The tornado outbreak of June 5–6, 2010, was a tornado outbreak that affected the Midwestern United States and Great Lakes region, starting the weekend of June 5, 2010, and extending into the morning of June 6, 2010. At least 53 tornadoes were confirmed from Iowa to southern Ontario and Ohio as well as in northern New England. Seven people were confirmed dead in Ohio just outside Toledo, and one in Dwight, Illinois. Damage from the tornadoes in the United States totaled over $266 million.

Meteorological synopsis
A low pressure system moved across the central United States on June 5 where a moderate risk was issued for areas along Interstate 80 from the Quad Cities area to near Cleveland, Ohio and Pittsburgh, Pennsylvania. Strong storms developed early in the afternoon across most of the area covered under the moderate risk and into central Iowa. Tornadoes were reported near Interstate 35 as well as in parts of central Ohio.
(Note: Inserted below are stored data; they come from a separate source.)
(* ===== verification/NodeSpec.v ===== *)
(** What a leaf promises ([LeafNode] of [src/node.cpp]): a leaf is the list of
    its entries, and each operation is the list operation its name says, on
    every branch: enough room or not, inline or overflow record. *)
From S2P Require Import Prelude Format Comparator State Memory PagerI Node NodeWf.

(** ** Contents *)
Definition rec_total (leaf : bool) (r : Rec) : Z := r_key r + (if leaf then r_u r else 0).

(** The bytes of a record: in the page, or in the overflow pages. *)
Definition rec_content (m : Z -> byte) (ps : Z) (leaf : bool) (r : Rec) : list byte :=
  if r_overflow r then mem_read m (le_value (r_bytes r) * ps) (rec_total leaf r)
  else r_bytes r.

Record entry := mkEntry { e_key : list byte; e_value : list byte; e_bucket : bool }.

Definition rec_entry (m : Z -> byte) (ps : Z) (r : Rec) : entry :=
  let c := rec_content m ps true r in
  mkEntry (take (Z.to_nat (r_key r)) c) (drop (Z.to_nat (r_key r)) c) (r_bucket r).

Section leaf.
Context {St : Type} `{PagerLaws St}.
Implicit Types (nd : NodeData) (s : St).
Severe weather shifted into Illinois during the early evening hours as the daytime heating and instability peaked. Tornadoes were reported in the Peoria, Illinois area as well as in areas just west of Chicago during the early evening hours. Heavy damage was reported in La Salle County, Illinois as well as in Livingston County, Illinois. A tornado emergency was issued in the Peoria area after multiple sightings just outside the city. Heavy damage was reported in the Elmwood and Yates City area. In Streator, an EF2 tornado damaged 180 homes, destroyed 20 homes and injured 17 people. Two other tornadoes (rated EF0 and EF3) touched down just outside Streator as well, causing additional damage to homes and power lines.  In Dwight a second EF2 tornado struck a mobile home park, destroying 12 homes and leaving several others uninhabitable. Other buildings were damaged in town and several well-built homes lost their roofs. Two separate EF0 tornadoes touched down in Dwight as well, causing damage to roofs, trees, and derailing a train. Six people were injured from the tornado, one of whom died from his injuries at the end of the month.

After midnight, storms moved into northern Indiana, northern Ohio, southern Michigan and southwestern Ontario where heavy damage was reported just outside Toledo in Wood County where seven people were killed. In Allen Township, eight homes were destroyed, three received major damage and 10 received minor damage. Heavy damage was also reported in Leamington, Ontario where a state of emergency was declared. In Michigan, shortly after midnight, Calhoun, Kalamazoo, Hillsdale, Jackson, Ingham, Branch, Berrien, Van Buren, Saint Joseph, Washtenaw, Wayne, and Monroe counties were all under simultaneous tornado warnings, including two separate simultaneous warnings covering all of Calhoun County. Damage in Calhoun County included downed trees and a metal flagpole bent at a right angle in Homer, Michigan due to extreme winds. The decision to sound tornado sirens was made in many communities. An EF1 tornado was confirmed just south of Battle Creek by the NWS; damage included a roof being torn off of a church. An EF2 tornado damaged a total of 311 houses, apartments and commercial and public buildings in Monroe County.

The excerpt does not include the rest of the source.